Tokyo stocks rose Wednesday, as a wide range of issues attracted buying amid growing hopes for economic recovery backed by progress in coronavirus vaccination.
The 225-issue Nikkei average of the Tokyo Stock Exchange gained 131.80 points, or 0.46%, to close at 28,946.14, in a turnaround from a drop of 45.74 points Tuesday.
The Topix index of all first section issues finished 16.15 points, or 0.84%, higher at 1,942.33, following a 3.20-point rise the previous day.
Stocks got off to a mixed start, after Wall Street failed to set a direction Tuesday. Some heavily weighted component issues of the Nikkei met with active selling at the outset.

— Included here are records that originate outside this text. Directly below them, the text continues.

(** * Safe-Link-AI: the prediction service and its model loader

    A shallow embedding of [app.py], [model_loader.py] and
    [column_selector.py], and the properties of the request validator, the
    label codec, the feature schema and the load-once cache.

    Python values are an inductive type; exceptions are the [Raise] case of
    an error monad; the module-level cache of [model_loader.py] is threaded
    explicitly; floats are IEEE-754 binary64 values ([spec_float] at
    precision 53). *)

From Stdlib Require Import ZArith List String Ascii Bool Lia.
From Stdlib Require Import DecimalString DecimalPos DecimalFacts.
From Stdlib Require Import Floats.SpecFloat.
Import ListNotations.

Local Open Scope string_scope.
Local Open Scope Z_scope.

Set Warnings "-register-all".

(** ** Python values, exceptions and builtins *)

Module Py.

(** The values that reach the code: what JSON decoding, unpickling and the
    pipeline produce.  A [PyDict] lists its entries in insertion order, with
    pairwise distinct keys.  [PyObj] is an instance of a class without
    numeric or container protocol and unknown to the JSON encoder, described
    by its attributes (a fitted sklearn pipeline, a transformer).
    [PyNpInt] is a numpy integer scalar ([numpy.int64] and the like, [z]
    within the range of its type), as the arrays a fitted pipeline returns
    hold them: it is no instance of [int].  [numpy.float64] and [numpy.str_]
    are instances of [float] and [str], and are the [PyFloat] and [PyStr]
    here.  Strings are sequences of code points below 256.  Integers are
    unbounded. *)
Inductive pyval : Type :=
| PyNone
| PyBool (b : bool)
| PyInt (z : Z)
| PyFloat (f : spec_float)
| PyStr (s : string)
| PyList (l : list pyval)
| PyDict (d : list (pyval * pyval))
| PyObj (cls : string) (attrs : list (string * pyval))
| PyNpInt (z : Z).

Inductive exn : Type :=
| FileNotFoundError
| ValueError
| TypeError
| AttributeError
| IndexError
| KeyError
| OverflowError
| ExternalError (msg : string).

Inductive result (A : Type) : Type :=
| Ok (a : A)
| Raise (e : exn).

Arguments Ok {A} a.
Arguments Raise {A} e.

Definition bind {A B : Type} (c : result A) (k : A -> result B) : result B :=
  match c with
  | Ok a => k a
  | Raise e => Raise e
  end.

(** [try: c except Exception: h] *)
Definition try_except {A : Type} (c : result A) (h : exn -> result A) : result A :=
  match c with
  | Ok a => Ok a
  | Raise e => h e
  end.

Definition is_ok {A : Type} (c : result A) : bool :=
  match c with Ok _ => true | Raise _ => false end.

Declare Scope py_scope.
Delimit Scope py_scope with py.
Notation "x <- c ;; k" := (bind c (fun x => k))
  (at level 61, c at next level, right associativity) : py_scope.
Local Open Scope py_scope.

(** *** binary64 *)

Definition prec : Z := 53.
Definition emax : Z := 1024.

Definition float_zero : spec_float := S754_zero false.
Definition float_one : spec_float := S754_finite false 4503599627370496 (-52).

(** *** Characters *)

Definition code (c : ascii) : Z := Z.of_N (N_of_ascii c).

Definition is_decimal (c : ascii) : bool :=
  (48 <=? code c) && (code c <=? 57).

(** [str.isdigit] per character: the decimal digits and the superscript
    digits U+00B2, U+00B3, U+00B9. *)
Definition is_digit_char (c : ascii) : bool :=
  is_decimal c || (code c =? 178) || (code c =? 179) || (code c =? 185).

(** The white space [int] and [float] strip from both ends: the C-locale
    space characters, and U+0085 and U+00A0 (turned into a space before
    parsing). *)
Definition is_space (c : ascii) : bool :=
  ((9 <=? code c) && (code c <=? 13)) || (code c =? 32)
  || (code c =? 133) || (code c =? 160).

Definition chars (s : string) : list ascii := list_ascii_of_string s.

Fixpoint lstrip (l : list ascii) : list ascii :=
  match l with
  | c :: r => if is_space c then lstrip r else l
  | [] => []
  end.

Definition strip (l : list ascii) : list ascii :=
  rev (lstrip (rev (lstrip l))).

Definition to_lower (c : ascii) : ascii :=
  if (65 <=? code c) && (code c <=? 90)
  then ascii_of_N (N_of_ascii c + 32) else c.

Definition digit_value (c : ascii) : Z := code c - 48.

(** The number a run of decimal digits writes, most significant first. *)
Definition digits_value (l : list ascii) : Z :=
  fold_left (fun acc c => 10 * acc + digit_value c) l 0.

(** [str.isdigit()]: non-empty and every character a digit. *)
Definition str_isdigit (s : string) : bool :=
  match chars s with
  | [] => false
  | l => forallb is_digit_char l
  end.

(** The interpreter's limit on the number of digits of a decimal text
    converted to or from an integer ([sys.int_info.default_max_str_digits],
    CPython 3.11 and later). *)
Definition max_str_digits : Z := 4300.

(** The decimal text of an integer. *)
Definition decimal (z : Z) : string := NilZero.string_of_int (Z.to_int z).

(** [str(n)] for an integer: [ValueError] when [n] has more digits than the
    limit. *)
Definition str_of_int (z : Z) : result string :=
  if Z.of_nat (String.length (decimal (Z.abs z))) <=? max_str_digits
  then Ok (decimal z)
  else Raise ValueError.

(** *** [int(x)] *)

(** Digits with single underscores between them: [D (_? D)*]. *)
Fixpoint int_digits (prev_digit : bool) (l : list ascii) : option (list ascii) :=
  match l with
  | [] => if prev_digit then Some [] else None
  | c :: r =>
      if is_decimal c then option_map (cons c) (int_digits true r)
      else if (code c =? 95) && prev_digit then
        match r with
        | d :: _ => if is_decimal d then int_digits false r else None
        | [] => None
        end
      else None
  end.

Definition split_sign (l : list ascii) : bool * list ascii :=
  match l with
  | c :: r =>
      if code c =? 45 then (true, r)
      else if code c =? 43 then (false, r)
      else (false, l)
  | [] => (false, [])
  end.

(** [int(s)]: [None] stands for the [ValueError] of a text that is no
    integer literal, or that has more digits than the limit. *)
Definition int_of_str (s : string) : option Z :=
  let '(neg, body) := split_sign (strip (chars s)) in
  match int_digits false body with
  | Some ds =>
      if Z.of_nat (List.length ds) <=? max_str_digits
      then Some (if neg then - digits_value ds else digits_value ds)
      else None
  | None => None
  end.

(** Truncation of a float towards zero. *)
Definition float_trunc (f : spec_float) : option Z :=
  match f with
  | S754_zero _ => Some 0
  | S754_finite s m e =>
      let a := if 0 <=? e then Z.pos m * 2 ^ e else Z.pos m / 2 ^ (- e) in
      Some (if s then - a else a)
  | S754_infinity _ | S754_nan => None
  end.

Definition py_int (v : pyval) : result Z :=
  match v with
  | PyInt z => Ok z
  | PyBool b => Ok (if b then 1 else 0)
  | PyFloat f =>
      match f with
      | S754_nan => Raise ValueError
      | S754_infinity _ => Raise OverflowError
      | _ => match float_trunc f with Some z => Ok z | None => Raise ValueError end
      end
  | PyStr s =>
      match int_of_str s with Some z => Ok z | None => Raise ValueError end
  | PyNpInt z => Ok z
  | PyNone | PyList _ | PyDict _ | PyObj _ _ => Raise TypeError
  end.

(** *** [float(x)] *)

(** The binary64 nearest to [(-1)^neg * m * 10^e], ties to even. *)
Definition float_of_decimal (neg : bool) (m e : Z) : spec_float :=
  match m with
  | Z.pos p =>
      if 0 <=? e
      then binary_normalize prec emax (cond_Zopp neg (m * 10 ^ e)) 0 neg
      else SFdiv prec emax (S754_finite neg p 0)
                           (S754_finite false (Z.to_pos (10 ^ (- e))) 0)
  | _ => S754_zero neg
  end.

(** Underscores are dropped when a digit stands on each side of them. *)
Fixpoint drop_underscores (prev : option ascii) (l : list ascii)
  : option (list ascii) :=
  match l with
  | [] =>
      match prev with
      | Some p => if code p =? 95 then None else Some []
      | None => Some []
      end
  | c :: r =>
      if code c =? 95 then
        match prev with
        | Some p => if is_decimal p then drop_underscores (Some c) r else None
        | None => None
        end
      else
        let after_underscore :=
          match prev with Some p => code p =? 95 | None => false end in
        if after_underscore && negb (is_decimal c) then None
        else option_map (cons c) (drop_underscores (Some c) r)
  end.

Fixpoint span_digits (l : list ascii) : list ascii * list ascii :=
  match l with
  | c :: r =>
      if is_decimal c
      then let '(ds, rest) := span_digits r in (c :: ds, rest)
      else ([], l)
  | [] => ([], [])
  end.

(** The exponent part: nothing, or [e], an optional sign and digits. *)
Definition parse_exponent (l : list ascii) : option Z :=
  match l with
  | [] => Some 0
  | c :: r =>
      if (code c =? 101) || (code c =? 69) then
        let '(neg, r') := split_sign r in
        match span_digits r' with
        | (d :: ds, []) =>
            let x := digits_value (d :: ds) in
            Some (if neg then - x else x)
        | _ => None
        end
      else None
  end.

(** A decimal literal: digits, an optional point and digits (one digit at
    least overall), an optional exponent. *)
Definition parse_decimal (neg : bool) (l : list ascii) : option spec_float :=
  let '(ip, r1) := span_digits l in
  let '(fp, r2) :=
    match r1 with
    | c :: r => if code c =? 46 then span_digits r else ([], r1)
    | [] => ([], [])
    end in
  match (ip ++ fp)%list with
  | [] => None
  | ds =>
      match parse_exponent r2 with
      | Some x => Some (float_of_decimal neg (digits_value ds)
                                         (x - Z.of_nat (List.length fp)))
      | None => None
      end
  end.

But buying soon took the upper hand, as investors renewed appetite particularly for economically sensitive cyclicals in view of more and more people getting vaccinated in and outside Japan, brokers said.
The market saw brisk buying lose steam in the afternoon but stayed buoyant until the closing.
Amid the absence of major market-moving events, “selective purchases led to the day’s advance,” Maki Sawada, strategist at Nomura Securities Co., pointed out.
Trading was relatively calm with some players sitting on the fences ahead of the release Friday of the U.S. Labor Department’s employment report for May, she noted.
“On top of the slow but steady vaccination progress in Japan, eased business restrictions have made domestic demand-oriented stocks attractive,” said Hirohumi Yamamoto, strategist at Toyo Securities Co.
Since Tuesday, business closure requests for department stores and other large-scale commercial facilities have been eased in Tokyo and several other prefectures under the extended coronavirus state of emergency.
On the TSE first section, gainers outnumbered decliners 1,259 to 842 while 92 issues were unchanged. Volume increased to 1.248 billion shares from Tuesday’s 907 million shares.
Transporters enjoyed vigorous buying thanks to expectations for tourism demand recovery. Railway operator JR West surged 7.66% and peer JR East 6.03%, while airlines JAL and ANA jumped 3.46% and 3.19%, respectively.
Department stores soared, with Isetan Mitsukoshi up 4.40% and J. Front Retailing up 3.24%.
Resources developer INPEX shot up 4.15%, thanks to higher crude oil future prices.
On the other hand, semiconductor-sector issues were downbeat, dampened by the U.S. tech-heavy Nasdaq composite index’s fall Tuesday. Among the losers were chipmaking gear manufacturer Tokyo Electron and industrial robot producer Fanuc, both Nikkei’s heavyweight components.
Some other major Nikkei components, such as tech investor SoftBank Group and medical information provider M3, also suffered losses.
In index futures trading on the Osaka Exchange, the key June contract on the Nikkei average rose 200 points to end at 28,960.